Vinícius Jr. marca a qualquer momento
Vinícius Jr. chega como o principal nome ofensivo do Brasil neste Mundial. É o artilheiro da Seleção na competição, com 4 gols, dividindo a vice-artilharia da competição com nomes como Mbappé, Haaland e Dembélé, atrás apenas de Messi. Isso mostra não só fase, mas protagonismo real dentro da área.
O encaixe também favorece. O Japão se defende bem, mas deve passar boa parte do jogo reagindo à posse brasileira.
Nesse cenário, Vini tende a receber muitas bolas no lado esquerdo, atacando profundidade, forçando duelos individuais e aparecendo para finalizar.
Com o Brasil mais confiante e mais ajustado ofensivamente, ele é o jogador mais capaz de transformar volume em gol.
Lucas Paquetá dá 3+ passes para finalizações
Paquetá é uma peça muito importante para conectar o meio com o ataque. Contra uma defesa japonesa mais organizada, o Brasil deve precisar de paciência, circulação e aproximação entre linhas, exatamente o tipo de jogo em que ele ganha relevância como criador.
A linha de 3+ passes para finalização faz sentido porque o Brasil tem média de 13,6 finalizações por jogo na Copa, com 6,3 chutes no alvo. Para esse volume aparecer, jogadores como Paquetá precisam acionar Vini Jr. e Matheus Cunha em zonas de finalização.
Se o Japão baixar as linhas, Paquetá tende a ter ainda mais bola no terço final para encontrar o último passe.
Brasil tem mais chutes no gol em cada tempo
Essa seleção se apoia diretamente na diferença de produção ofensiva entre as equipes.
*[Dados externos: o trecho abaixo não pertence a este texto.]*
(* ===== verification/FsmApply.v ===== *)
(** * Applying commands: applyCmdInTxn and Apply (store/fsm.go) *)

From S2P Require Import Prelude GoStd Badger Codec Keys Fsm FsmColl.

Definition lua_ops : list string :=
  ["EVAL"; "EVALSHA"; "SCRIPT_LOAD"; "SCRIPT_EXISTS"; "SCRIPT_FLUSH"].

Section apply.
Context `{B : BadgerOps} `{C : Codec}.

Abbreviation FM := (M txn gerr).

(** The switch of applyCmdInTxn.  The Lua commands are handled by
    [handleLua], which itself applies commands. *)
Definition applyCmdInTxn (handleLua : Env → Command → FM goval) (en : Env) (cmd : Command)
    : FM goval :=
  let op := Op cmd in
  if str_in op lua_ops then handleLua en cmd
  else if str_in op ["SET"; "GETSET"; "APPEND"] then cmd_set en cmd
  else if str_in op ["MSET"] then cmd_mset en cmd
  else if str_in op ["DEL"] then cmd_del en cmd
  else if str_in op ["FLUSHDB"] then cmd_flushdb en cmd
  else if str_in op ["INCR"; "DECR"; "INCRBY"; "DECRBY"] then cmd_incr en cmd
  else if str_in op ["EXPIRE"] then cmd_expire en cmd
  else if str_in op ["PERSIST"] then cmd_persist en cmd
  else if str_in op ["HSET"; "HSETNX"] then cmd_hset en cmd
  else if str_in op ["HDEL"] then cmd_hdel en cmd
  else if str_in op ["LPUSH"; "RPUSH"; "LPUSHX"; "RPUSHX"] then cmd_push en cmd
  else if str_in op ["LPOP"; "RPOP"] then cmd_pop en cmd
  else if str_in op ["LTRIM"] then cmd_ltrim en cmd
  else if str_in op ["LREM"] then cmd_lrem en cmd
  else if str_in op ["SADD"] then cmd_sadd en cmd
  else if str_in op ["SREM"; "SPOP"] then cmd_srem en cmd
  else raise (EMsg ("unknown op: " +:+ op)).

(** FSM.Apply: decode the log entry and run the command in a read-write
    transaction. *)
Definition Apply (handleLua : Env → Command → FM goval) (en : Env) (d : db) (data : string)
    : (gerr + goval) * db :=
  match dec_cmd data with
  | inl msg => (inl (EMsg msg), d)
  | inr cmd => db_Update EDb d (applyCmdInTxn handleLua en cmd)
  end.
End apply.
O Brasil chega com média de 6,3 chutes no gol por jogo na Copa, enquanto o Japão produz apenas 3,6.
A Seleção também finaliza mais no geral, com 13,6 tentativas por partida, contra 9,6 dos japoneses.
O roteiro esperado coloca o Brasil propondo desde o início, sustentando pressão e presença perto da área. O Japão pode competir bem defensivamente, mas tende a atacar menos e escolher melhor seus momentos de transição.
Para vencer esse mercado nos dois tempos, o Brasil precisa manter constância ofensiva, e os números indicam exatamente isso: mais volume, mais qualidade de finalização e mais jogadores capazes de acertar o alvo.
Brasil tem mais cartões em cada tempo
Se o Brasil for a equipe mais agressiva na pressão e jogar com linhas altas, vai precisar controlar as transições japonesas com intensidade.
Quando Japão conseguir acelerar pelos lados ou atacar espaços nas costas dos laterais, jogadores como Casemiro, Bruno Guimarães, Paquetá e os defensores brasileiros podem ser obrigados a matar jogadas.
Além disso, por ser mata-mata de Copa, a tendência é de um Brasil emocionalmente mais envolvido, pressionando, disputando segunda bola e tentando impedir que o Japão cresça em contra-ataques.
A seleção japonesa costuma ser mais disciplinada e menos exposta em duelos de contenção, enquanto o Brasil deve assumir mais riscos territoriais.
Por isso, faz sentido dentro de um cenário de controle brasileiro com necessidade de parar escapes rápidos do adversário.